» YOUR TASK
State, as one number, how many lines in these records hold "split".
◇ ◇ ◇ ◇ ◇
(** The loop body is the linear interpolation between the curve moved
    [w] and [w + 1] whole years. *)
Lemma delayed_at_interpolates non_pdp_yields w f t :
  List.length non_pdp_yields = 10%nat -> (t < 10)%nat ->
  delayed_non_pdp_at non_pdp_yields (Z.of_nat w) f t =
    (1 - f) * nth t (shift w non_pdp_yields) 0
    + f * nth t (shift (S w) non_pdp_yields) 0.
Proof.
  intros L Ht. unfold delayed_non_pdp_at. cbv zeta.
  rewrite !shift_nth by exact Ht. rewrite L, lit_one, lit_zero.
  destruct (lt_eq_lt_dec t w) as [[Hlt|Heq]|Hgt].
  - assert (E : (Z.of_nat t - Z.of_nat w <? 0)%Z = true) by (apply Z.ltb_lt; lia).
    rewrite E.
    assert (E1 : (t <? w)%nat = true) by (apply Nat.ltb_lt; lia).
    assert (E2 : (t <? S w)%nat = true) by (apply Nat.ltb_lt; lia).
    rewrite E1, E2. ring.
  - subst t.
    assert (E : (Z.of_nat w - Z.of_nat w <? 0)%Z = false) by (apply Z.ltb_ge; lia).
    assert (E0 : (Z.of_nat w - Z.of_nat w =? 0)%Z = true) by (apply Z.eqb_eq; lia).
    rewrite E, E0.
    assert (E1 : (w <? w)%nat = false) by (apply Nat.ltb_ge; lia).
    assert (E2 : (w <? S w)%nat = true) by (apply Nat.ltb_lt; lia).
    rewrite E1, E2, Nat.sub_diag. ring.
  - assert (E : (Z.of_nat t - Z.of_nat w <? 0)%Z = false) by (apply Z.ltb_ge; lia).
    assert (E0 : (Z.of_nat t - Z.of_nat w =? 0)%Z = false) by (apply Z.eqb_neq; lia).
    assert (G1 : (Z.of_nat t - Z.of_nat w <? Z.of_nat 10)%Z = true)
      by (apply Z.ltb_lt; lia).
    assert (G2 : (Z.of_nat t - Z.of_nat w - 1 <? Z.of_nat 10)%Z = true)
      by (apply Z.ltb_lt; lia).
    rewrite E, E0, G1, G2.
    assert (E1 : (t <? w)%nat = false) by (apply Nat.ltb_ge; lia).
    assert (E2 : (t <? S w)%nat = false) by (apply Nat.ltb_ge; lia).
    rewrite E1, E2.
    replace (Z.to_nat (Z.of_nat t - Z.of_nat w)) with (t - w)%nat by lia.
    replace (Z.to_nat (Z.of_nat t - Z.of_nat w - 1)) with (t - S w)%nat by lia.
    ring.
Qed.

Lemma vec_add_length u v :
  List.length u = List.length v -> List.length (vec_add u v) = List.length u.
Proof.
  revert v. induction u as [|x u IH]; intros [|y v] H; cbn [List.length] in *;
    try discriminate; cbn [vec_add List.length].
  - reflexivity.
  - f_equal. apply IH. lia.
Qed.

Lemma vec_add_nth u v t :
  List.length u = List.length v -> (t < List.length u)%nat ->
  nth t (vec_add u v) 0 = nth t u 0 + nth t v 0.
Proof.
  revert v t. induction u as [|x u IH]; intros [|y v] t H Ht;
    cbn [List.length] in *; try discriminate; try lia.
  cbn [vec_add]. destruct t as [|t]; cbn [nth]; [reflexivity|].
  apply IH; lia.
Qed.

Lemma map_scale_nth (l : list Qc) k t :
  nth t (map (fun y => y * k) l) 0 = nth t l 0 * k.
Proof.
  rewrite <- (map_nth (fun y => y * k) l 0 t). f_equal. ring.
Qed.

Lemma delayed_non_pdp_length base_yields d :
  List.length (delayed_non_pdp base_yields d) = 10%nat.
Proof. unfold delayed_non_pdp. cbv zeta. now rewrite length_map, length_seq. Qed.

Lemma delayed_non_pdp_nth base_yields d w t :
  List.length base_yields = 10%nat -> floor d = Z.of_nat w -> (t < 10)%nat ->
  let f := d - of_Z (floor d) in
  let non_pdp_yields := map (fun y => y * NON_PDP_SHARE) base_yields in
  nth t (delayed_non_pdp base_yields d) 0 =
    (1 - f) * nth t (shift w non_pdp_yields) 0
    + f * nth t (shift (S w) non_pdp_yields) 0.
Proof.
  intros L Hw Ht. cbv zeta. unfold delayed_non_pdp. cbv zeta.
  set (N := map (fun y => y * NON_PDP_SHARE) base_yields).
  set (f := d - of_Z (floor d)).
  assert (LN : List.length N = 10%nat) by (unfold N; now rewrite length_map).
  rewrite <- (delayed_at_interpolates N w f t LN Ht), <- Hw.
  rewrite (nth_indep _ 0 (delayed_non_pdp_at N (floor d) f 0%nat))
    by (rewrite length_map, length_seq; exact Ht).
  rewrite map_nth, seq_nth by exact Ht. reflexivity.
Qed.

(** The two edge branches: no delay, and a delay beyond the horizon. *)
Lemma delay_edge_cases base_yields d :
  (d <= 0 -> delay_non_pdp_yields base_yields d = base_yields) /\
  (lit 10 <= d ->
   delay_non_pdp_yields base_yields d = map (fun y => y * PDP_SHARE) base_yields).
Proof.
  unfold delay_non_pdp_yields. cbv zeta. split; intro H.
  - apply leb_le in H. now rewrite H.
  - assert (H0 : leb d 0 = false) by (apply leb_gt; qc_lra).
    apply leb_le in H. now rewrite H0, H.
Qed.

(** C4, as the code has it.  For a ten-value base curve and a delay
    strictly between 0 and 10 years, with [w] whole years and fraction
    [f], the value of year [t] of [delay_non_pdp_yields] is the unchanged
    PDP component plus the time-shifted non-PDP yield
    [(1 - f) * nonPDP[t - w] + f * nonPDP[t - w - 1]] taken as it is: no
    penalty factor divides it.  The transform worded by the
    specification coincides with it when the penalty factor is 1. *)
Theorem delay_applies_no_penalty (base_yields : list Qc) (delay_years : Qc) :
  List.length base_yields = 10%nat ->
  0 < delay_years -> delay_years < lit 10 ->
  let w := Z.to_nat (floor delay_years) in
  let f := delay_years - of_Z (floor delay_years) in
  let non_pdp_yields := map (fun y => y * NON_PDP_SHARE) base_yields in
  (w <= 9)%nat /\ 0 <= f /\ f < 1 /\
  List.length (delay_non_pdp_yields base_yields delay_years) = 10%nat /\
  (forall t, (t < 10)%nat ->
     nth t (delay_non_pdp_yields base_yields delay_years) 0 =
       nth t base_yields 0 * PDP_SHARE
       + ((1 - f) * (if (t <? w)%nat then 0 else nth (t - w) non_pdp_yields 0)
          + f * (if (t <? S w)%nat then 0 else nth (t - S w) non_pdp_yields 0))) /\
  (forall fpow capex_inflation opportunity_cost,
     penalty_factor fpow capex_inflation opportunity_cost delay_years = 1 ->
     spec_penalised_delay fpow capex_inflation opportunity_cost
       base_yields delay_years
     = delay_non_pdp_yields base_yields delay_years).
Proof.
  intros L H0 H10. cbv zeta.
  destruct (floor_in_horizon delay_years H0 H10) as (w & Hw & Hw9 & Hf0 & Hf1).
  rewrite Hw, Nat2Z.id. rewrite Hw in Hf0, Hf1.
  assert (B0 : leb delay_years 0 = false) by (apply leb_gt; exact H0).
  assert (B10 : leb (lit 10) delay_years = false) by (apply leb_gt; exact H10).
  assert (Code : delay_non_pdp_yields base_yields delay_years =
                 vec_add (map (fun y => y * PDP_SHARE) base_yields)
                         (delayed_non_pdp base_yields delay_years)).
  { unfold delay_non_pdp_yields. cbv zeta. now rewrite B0, B10. }
  repeat split; trivial.
  - rewrite Code, vec_add_length; rewrite length_map; [exact L|].
    now rewrite delayed_non_pdp_length.
  - intros t Ht. rewrite Code.
    rewrite vec_add_nth;
      [|now rewrite length_map, delayed_non_pdp_length|rewrite length_map; lia].
    rewrite map_scale_nth.
    rewrite (delayed_non_pdp_nth base_yields delay_years w t L Hw Ht). cbv zeta.
    rewrite !shift_nth by exact Ht. rewrite Hw. reflexivity.
  - intros fpow ci oc Hp. rewrite Code. unfold spec_penalised_delay. cbv zeta.
    rewrite Hp. f_equal.
    rewrite <- (map_id (delayed_non_pdp base_yields delay_years)) at 2.
    apply map_ext. intro v. field. 
    intro E. apply Qc_eq_Qeq in E. revert E. vm_compute. discriminate.
Qed.

Lemma delay_applies_no_penalty_witness :
  List.length (delay_non_pdp_yields (repeat (lit 0.186) 10) (lit 1.5)) = 10%nat.
Proof.
  refine (proj1 (proj2 (proj2 (proj2
           (delay_applies_no_penalty (repeat (lit 0.186) 10) (lit 1.5)
              eq_refl _ _))))).
  - unfold Qclt. vm_compute. reflexivity.
  - unfold Qclt. vm_compute. reflexivity.
Defined.

(** C4 as claimed fails: on the harmonic curve (b_factor = 1, Di = 0.25)
    delayed by one year, with the legacy rates 3% and 10%, the claimed
    Year-2 value divides the delayed non-PDP yield by 1.03 x 1.10; the
    code adds it undivided and returns a larger value. *)
Lemma delay_without_penalty_differs :
  exists ys,
    fst (generate_hyperbolic_yield_curve pow_whole (Some 1) (Some (lit 0.25))
           false None) = Ok ys /\
    penalty_factor pow_whole CAPEX_INFLATION_RATE OPPORTUNITY_COST_RATE (lit 1)
      = lit 1.133 /\
    nth 1 (spec_penalised_delay pow_whole CAPEX_INFLATION_RATE
             OPPORTUNITY_COST_RATE ys (lit 1)) 0
    < nth 1 (delay_non_pdp_yields ys (lit 1)) 0.
Proof.
  eexists. split; [vm_compute; reflexivity|]. split.
  - apply Qc_is_canon. vm_compute. reflexivity.
  - unfold Qclt. vm_compute. reflexivity.
Qed.

(* ------------------------------------------------------------------ *)
(** ** Delay and return *)


Lemma pow_nonzero (x : Qc) n : x <> 0 -> x ^ n <> 0.
Proof.
  intro Hx. induction n as [|n IH]; cbn [Qcpower].
  - intro E. apply Qc_eq_Qeq in E. revert E. vm_compute. discriminate.
  - intro E. apply Qcmult_integral in E as [E|E]; contradiction.
Qed.

Lemma sum_terms_discounted r t cfs acc :
  1 + r <> 0 ->
  sum_terms (fun t cf => py_div cf ((1 + r) ^ t)) t cfs acc
  = Ok (acc + py_sum (discounted r t cfs)).
Proof.
  intro Hr. revert t acc.
  induction cfs as [|cf cfs IH]; intros t acc; cbn [sum_terms discounted].
  - rewrite py_sum_nil. f_equal. ring.
  - rewrite py_div_ok by (now apply pow_nonzero). cbn [rbind].
    rewrite IH, py_sum_cons. f_equal. ring.
Qed.

Lemma calculate_npv_value cfs r :
  1 + r <> 0 -> calculate_npv cfs r = Ok (py_sum (discounted r 0 cfs)).
Proof.
  intro Hr. unfold calculate_npv. rewrite sum_terms_discounted by exact Hr.
  f_equal. ring.
Qed.

Lemma dot_nil_r u : dot u [] = 0.
Proof. destruct u; reflexivity. Qed.

Lemma dot_vec_add w A B :
  List.length A = List.length B -> dot w (vec_add A B) = dot w A + dot w B.
Proof.
  revert A B. induction w as [|x w IH]; intros [|a A] [|b B] H;
    cbn [List.length] in H; try discriminate; cbn [vec_add dot]; try ring.
  rewrite IH by lia. ring.
Qed.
◇ ◇ ◇ ◇ ◇
» SOLVED PROBLEM
3